The larger the battery, the longer it will take to reach full charge; however, they tend to hold its charge longer. 

Your battery group size can be found in your user manual. If you do not have your manual, you can usually find this information from a battery retailer. Auto Parts stores typically have this information as well. 

Types of Car Batteries

Types of batteries are interchangeable in cars/ you depend on the kind of battery you want. Just remember to get the proper size of the battery. 

There are 3 main types of car batteries: wet, gel, and AGM. Each of these types having a variety of options as technologies continue to improve. 

Wet Battery 

A wet-cell battery is the original type of rechargeable battery. This battery holds a liquid of sulfuric acid and aluminum alloy or calcium plates.

Wet Cell Batteries will need to be watered. You should add water after charging to improve the electrolysis of the battery.

Always use distilled water. YOu should also check the water level before charging/ then add water after charging. You should still use the lowest amperage setting you can when charging. 

Gel Battery

A gel battery has a gelling agent added to the electrolyte to reduce movement inside the battery case.

Gel Batteries have to be charged at a lower ampere due to how quickly they overcharge, causing them to become porous, reducing the lifespan of the battery cycle. These are best for aquatic vehicles. 

Gel batteries charge faster than your typical wet battery. 

Absorbent Glass Mat Battery 

AGM battery (Absorbent Glass Mat) battery contains a glass mat separator that wicks the electrolyte solution between the battery plates. As a result, this battery is “dry,” not wet. As a result, these batteries are best in colder locations. 

It is best to charge all batteries slowly, but the AGM battery can reach full charge fastest. 

Types of Chargers for Car Batteries 

Chargers for car batteries can be categorized into three main categories based on what they do.

  • Charger
  • Maintainer
  • Restorer

Charger

A charger will charge your car battery in a slow or fast setting. Often called a trickle charger, they can charge your battery quickly for a few hours or slowly over 24 hours.

However, these chargers do not monitor the charge level of your battery. Therefore you can overcharge using these typical chargers. Consequently, it is essential to monitor your battery while using these chargers. 

Maintainer

A Maintainer is a type of charger that provides continuous power to a battery without overcharging. It can monitor the level of charge in your battery and will prevent your battery from running out of charge.

Restorer

Restorer Chargers can bring new life to batteries that have been left underpowered or at a low charge for a longer length of time.

When a battery is at a low charge, it can form crystals that build up called sulfation, reducing the battery’s life. The restorer will break the crystals up using a desulfator 

Can you overcharge a battery with a trickle charger?

A trickle charger is the primary type of charger. While the typical “charger” is not a maintainer or a restorer, therefore it can still overcharge your battery.

In addition, this type of charger is not monitoring the charge within your battery, so you must watch it and disconnect it when your battery reaches 80% to full charge. 

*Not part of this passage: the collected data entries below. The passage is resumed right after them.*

(* ===== verification/AtomicDir.v ===== *)
(** * Atomic publication of an output directory ([atomicdir.go], [legacy.go])

    The file system is a map from clean absolute paths (lists of components)
    to entries; symbolic links are followed component by component with the
    limit of [filepath.EvalSymlinks]. What the operating system and other
    processes decide is collected in [os_env]: the random part of a temporary
    name, the inode of a new directory, how far a failing [os.RemoveAll] got,
    and what other processes do between the last inspection of the output
    path and the rename. *)

From S2P Require Import Prelude.

(** ** File system *)

Abbreviation path := (list string).

Inductive fs_entry :=
| FDir (id : N)
| FFile (id : N) (content : bytes)
| FLink (absolute : bool) (target : list string).

#[export] Instance fs_entry_eq_dec : EqDecision fs_entry.
Proof. solve_decision. Defined.

Definition fsys : Type := path → option fs_entry.

(** [strip p q] is what is left of [q] below [p]. *)
Fixpoint strip (p q : path) : option path :=
  match p, q with
  | [], _ => Some q
  | c :: p', d :: q' => if bool_decide (c = d) then strip p' q' else None
  | _ :: _, [] => None
  end.
Definition under (p q : path) : bool := match strip p q with Some _ => true | None => false end.

Definition fs_put (p : path) (e : fs_entry) (f : fsys) : fsys :=
  λ q, if bool_decide (q = p) then Some e else f q.
Definition fs_remove (drop : path → bool) (f : fsys) : fsys := λ q, if drop q then None else f q.
Definition fs_move (old new : path) (f : fsys) : fsys := λ q,
  match strip new q with
  | Some rest => f (old ++ rest)
  | None => if under old q then None else f q
  end.

(** [filepath.Dir] and [filepath.Base] of a clean absolute path. *)
Definition path_dir (p : path) : path := removelast p.
Definition path_base (p : path) : string := default "/"%string (last p).

(** [filepath.Clean] of an absolute path given by its components. *)
Definition clean_step (acc : path) (c : string) : path :=
  if bool_decide (c = "" ∨ c = ".")%string then acc
  else if bool_decide (c = "..")%string then removelast acc
  else acc ++ [c].
Definition path_clean (components : list string) : path := foldl clean_step [] components.

(** The components of a path text. *)
Definition slash : Ascii.ascii := Ascii.ascii_of_nat 47.
Fixpoint path_split (s : string) (cur : string) : list string :=
  match s with
  | EmptyString => [cur]
  | String c s' => if Ascii.eqb c slash then cur :: path_split s' "" else path_split s' (cur +:+ String c "")
  end.

(** The text of a path. *)
Fixpoint path_render (p : path) : string :=
  match p with [] => "" | c :: p' => String slash (c +:+ path_render p') end.

(** The text of an absolute path. *)
Definition path_text (p : path) : string := match p with [] => String slash "" | _ => path_render p end.

(** [filepath.Abs], with the working directory. *)
Definition path_abs (cwd : result path) (s : string) : result path :=
  if String.prefix (String slash "") s then Ok (path_clean (path_split s ""))
  else d ← cwd; Ok (path_clean (d ++ path_split s "")).

(** [filepath.Rel] of clean absolute paths. *)
Fixpoint path_rel (base target : path) : path :=
  match base, target with
  | b :: base', t :: target' =>
      if bool_decide (b = t) then path_rel base' target' else replicate (length base) ".."%string ++ target
  | _, _ => replicate (length base) ".."%string ++ target
  end.

(** The walk of [filepath.EvalSymlinks]: at most [links] links are followed. *)
Fixpoint walk_links (f : fsys) (links : nat) : path → list string → result path :=
  fix walk (cur : path) (todo : list string) : result path :=
    match todo with
    | [] => Ok cur
    | c :: todo' =>
        if bool_decide (c = "" ∨ c = ".")%string then walk cur todo'
        else if bool_decide (c = "..")%string then walk (removelast cur) todo'
        else match f (cur ++ [c]) with
             | None => Err ENotExist
             | Some (FDir _) => walk (cur ++ [c]) todo'
             | Some (FFile _ _) =>
                 match todo' with [] => Ok (cur ++ [c]) | _ => Err (EMsg "not a directory") end
             | Some (FLink absolute target) =>
                 match links with
                 | O => Err (EMsg "EvalSymlinks: too many links")
                 | S links' => walk_links f links' (if (absolute : bool) then [] else cur) (target ++ todo')
                 end
             end
    end.
Definition EvalSymlinks (f : fsys) (p : path) : result path := walk_links f 255 [] p.

(** [os.Lstat] and [os.Stat]; the kernel follows at most 40 links. *)
Definition os_Lstat (f : fsys) (p : path) : result fs_entry :=
  match p with
  | [] => match f [] with Some e => Ok e | None => Err ENotExist end
  | _ =>
      d ← walk_links f 40 [] (path_dir p);
      match f (d ++ [path_base p]) with Some e => Ok e | None => Err ENotExist end
  end.
Definition os_Stat (f : fsys) (p : path) : result fs_entry :=
  r ← walk_links f 40 [] p;
  match f r with Some e => Ok e | None => Err ENotExist end.

(** [os.SameFile]. *)
Definition entry_id (e : fs_entry) : option N :=
  match e with FDir id | FFile id _ => Some id | FLink _ _ => None end.
Definition os_SameFile (a b : fs_entry) : bool :=
  match entry_id a, entry_id b with Some x, Some y => x =? y | _, _ => false end.

(** ** The environment *)

Record os_env := MkOsEnv {
  os_cwd : result path;                (* the resolved working directory *)
  temp_suffix : string → string;     (* the random part of a temporary name *)
  inode : path → N;                  (* of a directory that is created *)
  reached : path → bool;             (* what a failing RemoveAll removed *)
  race : fsys → fsys                 (* other processes, before the rename *)
}.

Record atomicDir := MkAtomicDir {
  ad_final : path;
  ad_parent : path;
  ad_temp : path;
  ad_tempPrefix : string;
  ad_committed : bool
}.

(** An operation with an open output: the file system and the output. *)
Definition out_state : Type := fsys * atomicDir.

Definition set_committed (d : atomicDir) : atomicDir :=
  MkAtomicDir (ad_final d) (ad_parent d) (ad_temp d) (ad_tempPrefix d) true.

Section AtomicDir.
Context (E : os_env).

(** ** System calls *)

Definition Lstat (p : path) : M fsys fs_entry := _ ← io; f ← get; lift (os_Lstat f p).

Definition MkdirTemp (parent : path) (prefix : string) : M fsys path :=
  _ ← io;
  f ← get;
  let p := parent ++ [prefix +:+ temp_suffix E prefix] in
  match f parent, f p with
  | Some (FDir _), None => _ ← modify (fs_put p (FDir (inode E p))); mret p
  | Some (FDir _), Some _ => fail EExist
  | _, _ => fail ENotExist
  end.

Definition RemoveAll (p : path) : M fsys unit :=
  r ← attempt io;
  match r with
  | Ok _ => modify (fs_remove (under p))
  | Err e => _ ← modify (fs_remove (λ q, under p q && reached E q)); fail e
  end.

(** Creates the missing directories from [cur] down. *)
Fixpoint mkdir_all (cur : path) (todo : list string) : M fsys unit :=
  match todo with
  | [] => mret ()
  | c :: todo' =>
      f ← get;
      match f (cur ++ [c]) with
      | Some (FDir _) => mkdir_all (cur ++ [c]) todo'
      | Some (FFile _ _) => fail (EMsg "not a directory")
      | Some (FLink _ _) =>
          r ← lift (walk_links f 40 [] (cur ++ [c]));
          match f r with
          | Some (FDir _) => mkdir_all r todo'
          | _ => fail (EMsg "not a directory")
          end
      | None =>
          _ ← io;
          _ ← modify (fs_put (cur ++ [c]) (FDir (inode E (cur ++ [c]))));
          mkdir_all (cur ++ [c]) todo'
      end
  end.
Definition MkdirAll (p : path) : M fsys unit := mkdir_all [] p.

(** [unix.Renameat2] with [RENAME_NOREPLACE]. *)
Definition renameNoReplace (old new : path) : M fsys unit :=
  _ ← io;
  f ← get;
  match f old, f new with
  | None, _ => fail ENotExist
  | Some _, Some _ => fail EExist
  | Some _, None => if under old new then fail (EMsg "invalid argument") else modify (fs_move old new)
  end.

How To Dix An Overcharged Battery 

Unfortunately, once a battery has been damaged from overcharging, there is little that can be done. However, suppose you have overcharged your battery. In that case, it is essential to know what to do to prevent this from happening to the next battery, as these parts can be pretty expensive. 

Steps to prevent your next battery from overcharging: 

  1. Check your alternator. You may need to replace this part to make sure you do not overcharge your next battery while driving. 
  2. Check your charger. You may have overcharged your battery when charging at home. Replace it with a lower amp charger, and be sure to disconnect it from the charger when the battery is charged up to 80%. 
  3. Use a battery maintainer instead of a basic charger. Battery maintainers will keep your battery charged at the appropriate level and then stop charging. They also prevent your battery from losing power, preventing them from building crystals when low charged.